Dataset items:
********

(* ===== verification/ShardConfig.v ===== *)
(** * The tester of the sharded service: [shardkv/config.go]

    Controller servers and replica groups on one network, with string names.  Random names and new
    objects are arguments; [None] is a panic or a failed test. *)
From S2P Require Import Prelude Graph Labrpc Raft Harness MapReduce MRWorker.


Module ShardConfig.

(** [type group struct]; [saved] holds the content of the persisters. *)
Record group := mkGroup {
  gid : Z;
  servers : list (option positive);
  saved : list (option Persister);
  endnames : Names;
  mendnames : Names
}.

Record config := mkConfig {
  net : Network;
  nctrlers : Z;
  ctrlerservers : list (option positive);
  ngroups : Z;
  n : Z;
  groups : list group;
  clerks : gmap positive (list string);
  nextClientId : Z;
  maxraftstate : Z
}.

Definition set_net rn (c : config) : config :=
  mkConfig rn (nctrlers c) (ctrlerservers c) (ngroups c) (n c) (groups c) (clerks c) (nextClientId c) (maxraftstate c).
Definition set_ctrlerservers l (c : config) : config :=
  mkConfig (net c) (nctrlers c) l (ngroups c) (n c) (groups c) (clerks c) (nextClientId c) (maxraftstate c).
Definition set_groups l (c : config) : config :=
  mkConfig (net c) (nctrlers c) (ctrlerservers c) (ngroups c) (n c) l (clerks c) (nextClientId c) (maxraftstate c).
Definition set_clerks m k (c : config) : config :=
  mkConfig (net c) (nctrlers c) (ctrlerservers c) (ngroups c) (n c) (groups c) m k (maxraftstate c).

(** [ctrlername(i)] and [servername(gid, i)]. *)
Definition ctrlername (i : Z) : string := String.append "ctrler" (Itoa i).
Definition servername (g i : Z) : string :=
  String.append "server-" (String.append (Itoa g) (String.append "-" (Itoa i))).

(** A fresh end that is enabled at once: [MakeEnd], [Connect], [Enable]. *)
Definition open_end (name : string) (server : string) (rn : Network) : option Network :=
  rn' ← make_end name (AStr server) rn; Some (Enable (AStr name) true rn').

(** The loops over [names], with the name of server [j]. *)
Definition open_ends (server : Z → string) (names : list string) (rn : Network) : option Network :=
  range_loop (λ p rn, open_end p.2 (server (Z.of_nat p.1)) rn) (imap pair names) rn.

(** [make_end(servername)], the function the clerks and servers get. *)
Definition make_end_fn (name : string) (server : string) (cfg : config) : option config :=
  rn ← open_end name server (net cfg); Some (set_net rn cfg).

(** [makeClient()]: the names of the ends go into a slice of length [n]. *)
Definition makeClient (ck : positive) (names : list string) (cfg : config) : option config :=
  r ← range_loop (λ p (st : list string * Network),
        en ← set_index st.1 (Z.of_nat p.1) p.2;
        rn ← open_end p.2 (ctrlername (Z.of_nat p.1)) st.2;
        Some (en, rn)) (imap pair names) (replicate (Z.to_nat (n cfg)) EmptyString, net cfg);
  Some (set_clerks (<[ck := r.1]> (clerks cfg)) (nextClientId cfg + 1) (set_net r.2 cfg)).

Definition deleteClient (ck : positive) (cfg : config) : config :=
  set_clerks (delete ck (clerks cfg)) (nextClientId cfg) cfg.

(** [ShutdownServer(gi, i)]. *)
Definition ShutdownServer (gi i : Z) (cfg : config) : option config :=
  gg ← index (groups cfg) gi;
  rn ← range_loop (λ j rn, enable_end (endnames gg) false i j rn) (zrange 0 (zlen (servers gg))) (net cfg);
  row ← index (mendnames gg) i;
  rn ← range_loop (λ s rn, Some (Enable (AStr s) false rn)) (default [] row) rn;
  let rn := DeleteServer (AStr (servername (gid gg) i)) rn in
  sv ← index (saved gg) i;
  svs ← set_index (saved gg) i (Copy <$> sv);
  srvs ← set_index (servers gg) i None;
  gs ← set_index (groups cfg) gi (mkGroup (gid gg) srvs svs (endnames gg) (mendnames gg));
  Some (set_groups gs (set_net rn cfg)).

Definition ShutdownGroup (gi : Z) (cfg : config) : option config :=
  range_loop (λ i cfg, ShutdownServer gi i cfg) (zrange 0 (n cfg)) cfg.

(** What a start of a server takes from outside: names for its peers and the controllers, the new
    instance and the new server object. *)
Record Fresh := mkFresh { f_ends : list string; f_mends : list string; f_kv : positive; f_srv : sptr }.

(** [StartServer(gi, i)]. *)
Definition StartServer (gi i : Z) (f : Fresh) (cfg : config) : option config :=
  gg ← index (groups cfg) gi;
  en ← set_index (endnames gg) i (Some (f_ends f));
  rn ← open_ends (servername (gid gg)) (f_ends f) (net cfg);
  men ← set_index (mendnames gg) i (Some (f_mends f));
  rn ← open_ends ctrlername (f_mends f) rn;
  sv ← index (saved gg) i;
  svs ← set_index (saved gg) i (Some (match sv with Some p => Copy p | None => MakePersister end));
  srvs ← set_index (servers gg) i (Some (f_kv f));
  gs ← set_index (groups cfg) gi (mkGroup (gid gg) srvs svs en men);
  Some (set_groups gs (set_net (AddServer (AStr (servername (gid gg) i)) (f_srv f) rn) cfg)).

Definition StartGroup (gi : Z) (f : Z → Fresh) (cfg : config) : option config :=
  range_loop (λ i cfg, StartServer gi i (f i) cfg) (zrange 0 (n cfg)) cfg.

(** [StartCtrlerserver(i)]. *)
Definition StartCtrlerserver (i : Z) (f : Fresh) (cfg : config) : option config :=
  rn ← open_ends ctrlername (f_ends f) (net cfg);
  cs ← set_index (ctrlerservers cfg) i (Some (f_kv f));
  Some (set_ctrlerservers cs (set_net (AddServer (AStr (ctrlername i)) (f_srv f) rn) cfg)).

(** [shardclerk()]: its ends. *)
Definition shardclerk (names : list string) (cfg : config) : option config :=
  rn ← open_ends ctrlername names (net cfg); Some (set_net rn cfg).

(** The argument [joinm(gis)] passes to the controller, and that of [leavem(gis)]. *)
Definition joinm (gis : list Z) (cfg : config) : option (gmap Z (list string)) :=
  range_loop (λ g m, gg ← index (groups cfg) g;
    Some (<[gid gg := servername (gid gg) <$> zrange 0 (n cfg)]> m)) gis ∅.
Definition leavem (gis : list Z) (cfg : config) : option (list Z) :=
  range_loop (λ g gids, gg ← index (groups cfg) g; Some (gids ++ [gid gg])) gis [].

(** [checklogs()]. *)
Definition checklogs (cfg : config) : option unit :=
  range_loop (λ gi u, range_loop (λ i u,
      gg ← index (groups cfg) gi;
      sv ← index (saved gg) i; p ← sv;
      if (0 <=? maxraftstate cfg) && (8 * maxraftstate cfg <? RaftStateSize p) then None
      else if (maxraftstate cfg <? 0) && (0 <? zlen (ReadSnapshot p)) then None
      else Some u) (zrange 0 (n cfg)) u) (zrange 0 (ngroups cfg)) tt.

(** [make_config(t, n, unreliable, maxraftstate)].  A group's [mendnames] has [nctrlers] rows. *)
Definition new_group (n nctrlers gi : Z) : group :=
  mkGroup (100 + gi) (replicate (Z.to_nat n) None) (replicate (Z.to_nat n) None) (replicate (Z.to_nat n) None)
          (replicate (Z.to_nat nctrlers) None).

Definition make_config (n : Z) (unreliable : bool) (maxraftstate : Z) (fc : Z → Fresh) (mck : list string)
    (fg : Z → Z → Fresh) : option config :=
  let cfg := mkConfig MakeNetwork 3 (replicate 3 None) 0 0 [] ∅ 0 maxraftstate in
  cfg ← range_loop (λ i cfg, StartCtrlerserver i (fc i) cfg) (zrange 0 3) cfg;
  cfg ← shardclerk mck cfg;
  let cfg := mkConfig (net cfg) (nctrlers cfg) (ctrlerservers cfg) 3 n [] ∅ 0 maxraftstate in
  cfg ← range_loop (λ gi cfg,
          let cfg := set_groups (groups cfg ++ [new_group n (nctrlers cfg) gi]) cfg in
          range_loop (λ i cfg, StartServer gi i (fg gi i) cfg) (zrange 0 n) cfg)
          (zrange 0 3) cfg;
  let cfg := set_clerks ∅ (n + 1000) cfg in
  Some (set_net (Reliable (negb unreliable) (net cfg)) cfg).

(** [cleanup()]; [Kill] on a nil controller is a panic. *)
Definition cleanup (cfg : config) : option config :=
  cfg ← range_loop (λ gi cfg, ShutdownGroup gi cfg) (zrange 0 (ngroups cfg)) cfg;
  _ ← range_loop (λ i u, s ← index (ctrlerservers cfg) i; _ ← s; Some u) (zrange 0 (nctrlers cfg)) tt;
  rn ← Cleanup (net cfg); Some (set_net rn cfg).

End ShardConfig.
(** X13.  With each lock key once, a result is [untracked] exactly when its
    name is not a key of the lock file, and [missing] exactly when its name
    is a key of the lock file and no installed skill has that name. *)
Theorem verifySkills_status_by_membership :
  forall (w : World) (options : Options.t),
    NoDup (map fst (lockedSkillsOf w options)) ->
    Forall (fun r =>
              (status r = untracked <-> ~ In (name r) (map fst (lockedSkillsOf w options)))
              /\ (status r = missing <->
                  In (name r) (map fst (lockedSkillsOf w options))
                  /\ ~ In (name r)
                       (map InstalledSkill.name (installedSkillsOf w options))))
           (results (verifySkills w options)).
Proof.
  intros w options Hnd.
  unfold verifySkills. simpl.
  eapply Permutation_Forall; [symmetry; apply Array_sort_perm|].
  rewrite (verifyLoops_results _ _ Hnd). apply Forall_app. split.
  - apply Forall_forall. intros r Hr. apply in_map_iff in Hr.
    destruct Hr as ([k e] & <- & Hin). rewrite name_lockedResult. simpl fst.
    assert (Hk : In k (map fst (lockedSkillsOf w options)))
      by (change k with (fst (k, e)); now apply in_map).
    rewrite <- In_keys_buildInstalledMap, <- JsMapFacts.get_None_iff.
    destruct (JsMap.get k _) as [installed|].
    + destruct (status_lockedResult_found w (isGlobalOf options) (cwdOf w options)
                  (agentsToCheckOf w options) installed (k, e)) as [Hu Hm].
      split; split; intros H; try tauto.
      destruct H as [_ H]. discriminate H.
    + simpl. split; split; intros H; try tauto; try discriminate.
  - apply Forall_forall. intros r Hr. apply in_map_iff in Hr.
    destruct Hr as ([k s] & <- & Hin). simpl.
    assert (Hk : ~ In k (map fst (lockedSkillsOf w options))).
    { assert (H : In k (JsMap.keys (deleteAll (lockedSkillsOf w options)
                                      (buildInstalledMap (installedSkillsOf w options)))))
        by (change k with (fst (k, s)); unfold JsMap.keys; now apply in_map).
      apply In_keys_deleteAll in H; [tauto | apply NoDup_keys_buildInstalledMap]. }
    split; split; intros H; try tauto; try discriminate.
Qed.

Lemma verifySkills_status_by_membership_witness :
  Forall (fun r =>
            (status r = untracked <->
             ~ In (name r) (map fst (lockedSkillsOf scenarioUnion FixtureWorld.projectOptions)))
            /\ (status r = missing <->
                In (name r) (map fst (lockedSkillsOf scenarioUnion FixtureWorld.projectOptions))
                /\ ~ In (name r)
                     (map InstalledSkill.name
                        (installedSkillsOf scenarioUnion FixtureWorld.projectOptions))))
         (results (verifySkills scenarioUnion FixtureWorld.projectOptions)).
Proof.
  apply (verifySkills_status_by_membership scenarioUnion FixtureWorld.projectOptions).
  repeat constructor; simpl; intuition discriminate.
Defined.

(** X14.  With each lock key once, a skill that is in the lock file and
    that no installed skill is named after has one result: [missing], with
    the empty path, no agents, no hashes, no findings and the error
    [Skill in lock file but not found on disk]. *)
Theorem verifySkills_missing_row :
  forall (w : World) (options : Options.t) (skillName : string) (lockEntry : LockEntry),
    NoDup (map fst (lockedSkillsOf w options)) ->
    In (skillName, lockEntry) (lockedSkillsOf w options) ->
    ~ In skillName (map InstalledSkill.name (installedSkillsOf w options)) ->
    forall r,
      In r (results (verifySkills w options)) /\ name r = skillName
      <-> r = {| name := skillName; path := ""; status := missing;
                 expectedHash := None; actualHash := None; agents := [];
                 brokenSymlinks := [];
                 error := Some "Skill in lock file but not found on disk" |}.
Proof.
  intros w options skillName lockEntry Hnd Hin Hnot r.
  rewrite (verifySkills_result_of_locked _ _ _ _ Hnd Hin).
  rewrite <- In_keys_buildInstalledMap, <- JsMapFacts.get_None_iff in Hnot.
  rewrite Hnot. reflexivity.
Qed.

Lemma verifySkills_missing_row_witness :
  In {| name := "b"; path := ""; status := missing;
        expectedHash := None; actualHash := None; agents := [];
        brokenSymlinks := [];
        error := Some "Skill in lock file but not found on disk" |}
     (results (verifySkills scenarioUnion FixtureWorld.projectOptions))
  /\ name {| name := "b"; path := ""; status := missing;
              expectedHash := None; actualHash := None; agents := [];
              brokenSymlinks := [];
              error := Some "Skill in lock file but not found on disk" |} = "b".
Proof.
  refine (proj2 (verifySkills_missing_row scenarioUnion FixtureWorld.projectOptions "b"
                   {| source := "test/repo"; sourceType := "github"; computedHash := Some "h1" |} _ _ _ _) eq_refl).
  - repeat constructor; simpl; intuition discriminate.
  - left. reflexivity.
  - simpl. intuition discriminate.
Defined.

********

**Exercise goal:** Provide only the number of lines in the entries that hold the word "Record".

**Answer for the task:** 3